The book is about Nita and Kit, two young and relatively new wizards. In their second adventure (this is the second book in the series), the two youngsters meet some sea mammals on their summer vacation on
Long Island. One, a whale named S’reee, invites them to
join her and 9 others in a whale song ritual that must be performed to stop a
terrible evil emerging from the ocean depths.
If not stopped, this evil, which is already having effects on land as
well as in the water, will destroy the tri-state area, and eventually, engulf
the world. Nita and Kit take an oath to
perform the ritual, only to find out that what they’ve promised to do is more
dangerous than they ever could have imagined.
My big problem with the book is that the whole good and evil myth of the whales is way too close to Christian myth. From the temptation by the evil one to the blood sacrifice of the savior, it was so obvious it was almost too painful to read. I think the problem was that rather than let the imagery come through the whole narrative, it’s dumped on the reader in one expositional scene. Maybe the author wrote it this way because she felt that young readers wouldn’t get something subtle. Maybe she thought she had to hit them over the heads with it. Maybe that’s what you have to do with young readers. Or maybe she just made a bad decision.
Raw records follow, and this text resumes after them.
(** ** The certificate a receipt refers to *)
Definition status_text (s : VerificationStatus) : string :=
  match s with
  | VerificationStatus.ACCEPT => "ACCEPT" | VerificationStatus.REJECT => "REJECT"
  | VerificationStatus.UNKNOWN => "UNKNOWN"
  end.
Definition reason_text (r : VerificationReason) : string :=
  match r with
  | VerificationReason.ACCEPTED => "ACCEPTED"
  | VerificationReason.ENVELOPE_INVALID => "ENVELOPE_INVALID"
  | VerificationReason.ENVELOPE_TOO_LARGE => "ENVELOPE_TOO_LARGE"
  | VerificationReason.PAYLOAD_INVALID => "PAYLOAD_INVALID"
  | VerificationReason.PAYLOAD_TOO_LARGE => "PAYLOAD_TOO_LARGE"
  | VerificationReason.SIGNATURE_INVALID => "SIGNATURE_INVALID"
  | VerificationReason.ACTION_ISSUER_THRESHOLD_NOT_MET => "ACTION_ISSUER_THRESHOLD_NOT_MET"
  | VerificationReason.HUMAN_APPROVAL_THRESHOLD_NOT_MET => "HUMAN_APPROVAL_THRESHOLD_NOT_MET"
  | VerificationReason.TRUST_POLICY_MISMATCH => "TRUST_POLICY_MISMATCH"
  | VerificationReason.EXPECTED_BINDING_MISMATCH => "EXPECTED_BINDING_MISMATCH"
  | VerificationReason.CERTIFICATE_TIME_INVALID => "CERTIFICATE_TIME_INVALID"
  | VerificationReason.ROOT_TIME_OR_REVOCATION_INVALID => "ROOT_TIME_OR_REVOCATION_INVALID"
  | VerificationReason.APPROVAL_SCOPE_MISMATCH => "APPROVAL_SCOPE_MISMATCH"
  | VerificationReason.APPROVAL_EXPIRED => "APPROVAL_EXPIRED"
  | VerificationReason.APPROVAL_REVOKED => "APPROVAL_REVOKED"
  | VerificationReason.APPROVAL_REVOCATION_UNKNOWN => "APPROVAL_REVOCATION_UNKNOWN"
  | VerificationReason.APPROVAL_REVOCATION_UNAVAILABLE => "APPROVAL_REVOCATION_UNAVAILABLE"
  | VerificationReason.SELF_APPROVAL => "SELF_APPROVAL"
  | VerificationReason.REPLAY_DETECTED => "REPLAY_DETECTED"
  | VerificationReason.IDEMPOTENCY_CONFLICT => "IDEMPOTENCY_CONFLICT"
  | VerificationReason.REPLAY_LEDGER_UNAVAILABLE => "REPLAY_LEDGER_UNAVAILABLE"
  end.
Definition VerificationResult_dump (x : Result) : pyval :=
  let text (o : option string) := from_option VStr VNone o in
  VDict [("verification_version", VStr "proofflow.action-certificate-verification/v0.1");
         ("status", VStr (status_text x.(avr_status)));
         ("reason_codes", VSeq (map (λ r, VStr (reason_text r)) x.(avr_reason_codes)));
         ("certificate_id", text x.(avr_certificate_id)); ("payload_sha256", text x.(avr_payload_sha256));
         ("verified_action_issuer_roots", VSeq (map VStr x.(avr_verified_action_issuer_roots)));
         ("verified_human_approval_roots", VSeq (map VStr x.(avr_verified_human_approval_roots)));
         ("reserved", VBool x.(avr_reserved))].

(** [a or b], where each side may raise *)
Definition orR (a b : result bool) : result bool := x ← a; if (x : bool) then Ok true else b.
Fixpoint anyR {A} (f : A → result bool) (l : list A) : result bool :=
  match l with [] => Ok false | x :: l => orR (f x) (anyR f l) end.
(** [len({f(x) for x in l})] *)
Definition distinct_count (l : list string) : Z := Z.of_nat (length (dedup l)).

Section context.
Context `{P : Platform} `{K : Ed25519} `{C : CertificateParser}.

Definition action_certificate_verification_sha256 (x : Result) : result string :=
  sha256_digest (VerificationResult_dump x).

Definition _policy_allows_receipt (policy : TrustPolicy) (expected : ExpectedExecutionBinding) : bool :=
  bool_decide (expected.(xe_tenant_id) ∈ policy.(tp_allowed_tenants)) &&
  bool_decide (expected.(xe_human_principal).(pb_principal_id) ∈ policy.(tp_allowed_human_principals)) &&
  bool_decide (expected.(xe_executor_workload).(pb_principal_id) ∈ policy.(tp_allowed_workload_principals)) &&
  bool_decide (EXECUTION_RECEIPT_AUDIENCE ∈ policy.(tp_allowed_audiences)) &&
  bool_decide (EXECUTION_RECEIPT_PREDICATE_TYPE ∈ policy.(tp_allowed_predicate_types)) &&
  nonempty policy.(tp_allowed_execution_observer_principals).

(** [parse_json_model] of an envelope, then its payload; [except ValueError] *)
Definition open_payload (bytes envelope_label payload_label : string) : result (option (DsseEnvelope * string)) :=
  match (envelope ← parse_json_model load_DsseEnvelope bytes envelope_label;
         payload ← decode_canonical_base64 envelope.(env_payload) payload_label None true;
         Ok (envelope, payload)) with
  | Ok x => Ok (Some x)
  | Raise e => if is_value_error e then Ok None else Raise e
  end.

(** The comparison of the reference with the bytes and the result it stands for *)
Definition reference_mismatch (bytes payload : string) (verification : Result)
    (expected : ActionCertificateReference) : result bool :=
  orR (Ok (negb (String.eqb (sha256_bytes bytes) expected.(cr_envelope_sha256)) ||
           negb (String.eqb (sha256_bytes payload) expected.(cr_payload_sha256))))
    (digest ← action_certificate_verification_sha256 verification;
     Ok (negb (String.eqb digest expected.(cr_verification_result_sha256)) ||
         negb (bool_decide (verification.(avr_certificate_id) = Some expected.(cr_certificate_id))) ||
         negb (bool_decide (verification.(avr_payload_sha256) = Some expected.(cr_payload_sha256))))).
This exposition comes early in the book, and it set me in an overly critical mood for a most of the first half. I wasn’t even excited with the appearance of Nita and Kit’s two mentors, Tom and Carl. They’re a gay couple (yaaay!) with a parrot named
Machu Picchu who can tell the future
(uuugh). She wrote this book in 1985,
a time when gay characters did not appear much in YA literature. “Heather Has Two Mommies” and “Losing Uncle
Tim” wouldn’t even be published for another four years. So I have to give props to Diane Duane for
creating the characters.
I finally began to get more involved in the book with the introduction of the Master Shark. This deliciously sly and possibly malevolent character must be a part of the song ritual. While preparing for the ritual, Nita has several interactions with Ed (yeah, I know, but it’s actually short for a really long, barely pronounceable name). Through this, Ed emerges as the most complex and profound character in the story. I really liked Ed. He kept me from tossing the book half-way through, and saved it from getting a lower rating.
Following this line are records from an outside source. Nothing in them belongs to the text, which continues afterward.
(* ===== verification/ReceiptChain.v ===== *)
(** * From an authorized certificate to a recorded receipt

    The receipt verifier trusts the verification result it is given.  When that is the
    result of the certificate verifier on the same bytes, an accepted receipt is about an
    action that was authorized and reserved. *)
From S2P Require Import Prelude Json Dicts PyTime PyDecimal Sha256 Canonical Base64 Platforms Models.
From S2P Require Import Checks CertModels CertLedger Evidence Certificate CertFacts CertSound CertTotal.
From S2P Require Import ReceiptModels Receipt ReceiptFacts ReceiptSound.
Local Open Scope Z_scope.

Lemma decode_same value l l' n n' url x y :
  decode_canonical_base64 value l n url = Ok x → decode_canonical_base64 value l' n' url = Ok y → x = y.
Proof.
  unfold decode_canonical_base64. cbv zeta. intros (? & _ & H1)%bind_Ok (? & _ & H2)%bind_Ok.
  destruct (b64decode _) as [d|]; [|done]. by inv_ok.
Qed.

Section chain.
Context `{P : Platform} `{K : Ed25519} `{C : CertificateParser}.
Context (load_ExecutionReceiptStatement : string → result ExecutionReceiptStatement).

(** The reference of a receipt and the certificate verifier read one statement. *)
Lemma one_statement bytes policy o ref verification st :
  opens bytes policy o → refers_to ref bytes verification st → st = o.(op_statement).
Proof.
  intros (envelope & payload & _ & He%parse_json_model_Ok & Hp & _ & Hs%parse_json_model_Ok & _)
    (envelope' & payload' & He' & [label Hp'] & Hs' & _).
  rewrite He' in He. injection He as ->. rewrite (decode_same _ _ _ _ _ _ _ _ Hp' Hp) in Hs'. congruence.
Qed.

(** C6. What an accepted receipt reports was authorized: when the certificate verifier
    produced the result the receipt refers to, from the same bytes, the certificate was
    authorized and its nonce reserved, the receipt is about the action that
    certificate authorises, on behalf of the same principals and with the same inputs,
    the attempt started after the reservation and ran within the certificate's
    validity, and none of its observers issued or approved it. *)
Theorem receipt_of_authorized_action {T T'} `{ReplayLedger T} `{ReceiptIndex T'}
    (certificate_bytes receipt_bytes : string) (policy0 policy : TrustPolicy) (expected0 : ExpectedBinding)
    (expected : ExpectedExecutionBinding) (resolver : option Resolver) (now0 now : datetime)
    (s s' : T) (t t' : T') (verification : Result) (r : ReceiptResult) :
  TrustPolicy_validate policy0 = Ok policy0 → TrustPolicy_validate policy = Ok policy →
  verify_action_certificate certificate_bytes policy0 expected0 s resolver now0 = (s', Ok verification) →
  verify_execution_receipt load_ExecutionReceiptStatement receipt_bytes policy expected certificate_bytes
    verification t now = (t', Ok r) →
  r.(erv_status) = VerificationStatus.ACCEPT →
  ∃ c issuers0 approvers0 o issuers approvers observers,
    authorized certificate_bytes policy0 expected0 resolver now0 c issuers0 approvers0 ∧
    reserves s c.(op_statement) s' ∧ verification = accepted_result c issuers0 approvers0 ∧
    attested load_ExecutionReceiptStatement receipt_bytes policy expected certificate_bytes verification now o c.(op_statement) issuers approvers
      observers ∧
    records t o t' r ∧ reports r o observers ∧
    map tr_root_id issuers = isort String.leb (map tr_root_id issuers0) ∧
    disjoint_lists (map tr_principal_id observers) (map tr_principal_id (issuers ++ approvers)).
Proof.
  intros Hp0 Hp Hc Hr Ha.
  destruct (verify_receipt_cases _ _ _ _ _ _ _ _ _ _ Hp Hr) as
    [[? _]|(o & st & issuers & approvers & observers & Hat & Hrec & Hrep)]; [done|].
  pose proof Hat as [_ _ _ _ Href _ _ Hau (keys & Hkeys & Hd & _ & _ & Hl & Him)].
  destruct (Href) as (_ & _ & _ & _ & _ & _ & _ & _ & _ & _ & _ & Hst & _).
  destruct (verify_accept _ _ _ _ _ _ _ _ Hp0 Hc Hst) as (c & issuers0 & approvers0 & Hauth & Hres & Heq).
  pose proof (one_statement _ _ _ _ _ _ (au_opens _ _ _ _ _ _ _ _ Hauth) Href) as ->.
  exists c, issuers0, approvers0, o, issuers, approvers, observers. do 6 (split; [done|]). split.
  - destruct Hau as (? & ? & _ & _ & [Hids _ _ _] & _). by rewrite Hids, Heq.
  - intros p Hin. apply list_elem_of_In, in_map_iff in Hin as (root & <- & Hroot%list_elem_of_In).
    destruct (Hl root Hroot) as [Hv Ho]. exact (im_authority _ _ _ _ _ _ _ _ (Him root Hv Ho)).
Qed.
End chain.
(* ===== verification/ReceiptDemo.v ===== *)
(** * A receipt, end to end

    The observer's receipt for the first certificate of CertDemo: the hypotheses of the
    theorems about receipts hold together. *)
From S2P Require Import Prelude Json Dicts PyTime PyDecimal Sha256 Canonical Base64 Platforms Models.
From S2P Require Import Checks CertModels CertLedger Evidence Certificate CertFacts CertSound CertTotal.
From S2P Require Import CertDemo ReceiptModels Receipt ReceiptFacts ReceiptSound ReceiptChain.
Local Open Scope Z_scope.
#[local] Existing Instance toy_platform.

Definition value {A} (d : A) (m : result A) : A := match m with Ok x => x | Raise _ => d end.
Definition verification1 : Result := Eval vm_compute in outcome verify1.
Definition scope1 : string := default "" statement1.(acs_predicate).(acp_approval).(apb_scope_sha256).

(** ** The receipt *)
Definition minute (h m : Z) : datetime := Aware (738000 * day + hours h + seconds (60 * m)).
Definition demo_ref : ActionCertificateReference := Eval vm_compute in
  mk_ActionCertificateReference "CERT-1" (sha256_bytes (payload_text "1")) (sha256_bytes (envelope_text "1"))
    (value "" (action_certificate_verification_sha256 verification1)) scope1 (minute 0 0) (minute 0 1).
Definition demo_receipt_predicate : ExecutionReceiptPredicate :=
  mk_ExecutionReceiptPredicate "0.1" "RECEIPT-1" "REQ-1" "TASK-1" (minute 0 5) demo_ref "TENANT-1" "CASE-1"
    (mk_ProducerDeclaration "PRODUCER-1" "observer" "1.0" ["OBSERVER-1"])
    (mk_AttemptObservation "ATTEMPT-1" 1 (minute 0 2) (minute 0 4) COMPLETED)
    (mk_PrincipalBinding "WORKLOAD-1" "issuer") (mk_RuntimeObservation "runtime" "1.0" no_sha "INSTANCE-1")
    (LocalProtocolObservation "package" no_sha no_sha)
    (mk_TraceObservation "0123456789abcdef0123456789abcdef" "0123456789abcdef" None [] no_sha)
    [mk_ArtifactObservation "request" ("sha256:" +:+ toy_hex "request") "application/json"]
    [mk_ArtifactObservation "package" no_sha "application/json"]
    (mk_OperationObservation TOOL "OP-1" "package" "1.0" no_sha no_sha no_sha no_sha) None
    (mk_EffectObservation "write" "PKG-1" scope1 "KEY-1" UNOBSERVED None None None None None None None None None None)
    (mk_CostObservation UNOBSERVED None None None None) (mk_DurationObservation UNOBSERVED None None None None)
    [mk_ProvenanceReference "build" "application/json" no_sha].
Definition demo_receipt : ExecutionReceiptStatement :=
  mk_ExecutionReceiptStatement IN_TOTO_STATEMENT_TYPE [mk_InTotoSubject "package" (toy_hex "")]
    EXECUTION_RECEIPT_PREDICATE_TYPE demo_receipt_predicate.
Definition load_receipt : string → result ExecutionReceiptStatement :=
  table ExecutionReceiptStatement_validate [(receipt_payload_text, demo_receipt)].
Definition demo_expected : ExpectedExecutionBinding :=
  expected_execution_binding_for demo_receipt (mk_PrincipalBinding "HUMAN-1" "issuer") [no_sha] [no_sha].

Definition index0 : InMemoryReceiptIndex := mk_InMemoryReceiptIndex 4 ∅ ∅ ∅.
Definition later : datetime := minute 0 10.
Definition verify_demo (t : InMemoryReceiptIndex) : InMemoryReceiptIndex * result ReceiptResult :=
  verify_execution_receipt load_receipt receipt_envelope_text demo_policy demo_expected (envelope_text "1")
    verification1 t later.
Definition recorded1 : InMemoryReceiptIndex * result ReceiptResult := Eval vm_compute in verify_demo index0.
Definition recorded2 : InMemoryReceiptIndex * result ReceiptResult := Eval vm_compute in verify_demo (fst recorded1).

(** ** Witnesses *)
Lemma receipt_recorded1 : verify_demo index0 = recorded1.
Proof. vm_compute. reflexivity. Qed.
Lemma receipt_recorded2 : verify_demo (fst recorded1) = recorded2.
Proof. vm_compute. reflexivity. Qed.
Definition report (v : InMemoryReceiptIndex * result ReceiptResult) : ReceiptResult :=
  value (mk_ReceiptResult VerificationStatus.UNKNOWN [] None None "" [] false UNOBSERVED UNOBSERVED UNOBSERVED
    UNOBSERVED UNOBSERVED) (snd v).

Lemma memory_index_contract_witness :
  let e := mk_ReceiptEntry "TENANT-1" "RECEIPT-1" "REQ-1" "ATTEMPT-1" "PAYLOAD" "KEY-1" "INTENT" in
  memory_append_once (fst (memory_append_once index0 e)) e = (fst (memory_append_once index0 e), ALREADY_PRESENT).
Proof.
  intros e. destruct (memory_index_contract index0 (fst (memory_append_once index0 e))
    (fst (memory_append_once index0 e)) e APPENDED) as (_ & _ & _ & _ & H).
  - apply (ir_init 4). reflexivity.
  - reflexivity.
  - apply rtc_refl.
  - apply H. left. reflexivity.
Defined.

Lemma receipt_accept_sound_witness :
  ∃ o st issuers approvers observers,
    attested load_receipt receipt_envelope_text demo_policy demo_expected (envelope_text "1") verification1 later o st
      issuers approvers observers ∧ records index0 o (fst recorded1) (report recorded1) ∧
    reports (report recorded1) o observers.
Proof.
  destruct (receipt_accept_sound load_receipt receipt_envelope_text demo_policy demo_expected (envelope_text "1")
    verification1 index0 (fst recorded1) later (report recorded1)) as [[H _]|H]; [vm_compute; reflexivity| | |exact H].
  - exact receipt_recorded1.
  - destruct H. reflexivity.
Defined.


Lemma receipt_of_authorized_action_witness :
  ∃ c issuers0 approvers0, authorized (envelope_text "1") demo_policy (expected_binding_for statement1) resolver1
    demo_now c issuers0 approvers0 ∧ verification1 = accepted_result c issuers0 approvers0.
Proof.
  destruct (receipt_of_authorized_action load_receipt (envelope_text "1") receipt_envelope_text demo_policy
    demo_policy (expected_binding_for statement1) demo_expected resolver1 demo_now later ledger0 (fst verify1)
    index0 (fst recorded1) verification1 (report recorded1))
    as (c & issuers0 & approvers0 & _ & _ & _ & _ & H1 & _ & H2 & _).
  - vm_compute; reflexivity.
  - vm_compute; reflexivity.
  - exact verified1.
  - exact receipt_recorded1.
  - reflexivity.
  - exists c, issuers0, approvers0. split; [exact H1|exact H2].
Defined.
As the time for the ritual approaches, the book does become exciting. The ritual has grave dangers, and I became caught in how Nita and Kit were going to survive. By the way, that’s not a spoiler. After all, there are seven more installments after this one. And Nita’s wrestling with her commitment to do the right thing at a potential great cost to herself helps make her a little less of a cardboard cutout of a kid.
I decided on two stars for this book. It was decent, but it didn’t want me to follow their further adventures in the next book, let alone for seven more. If you can make your way through the first half, the rest isn’t too bad.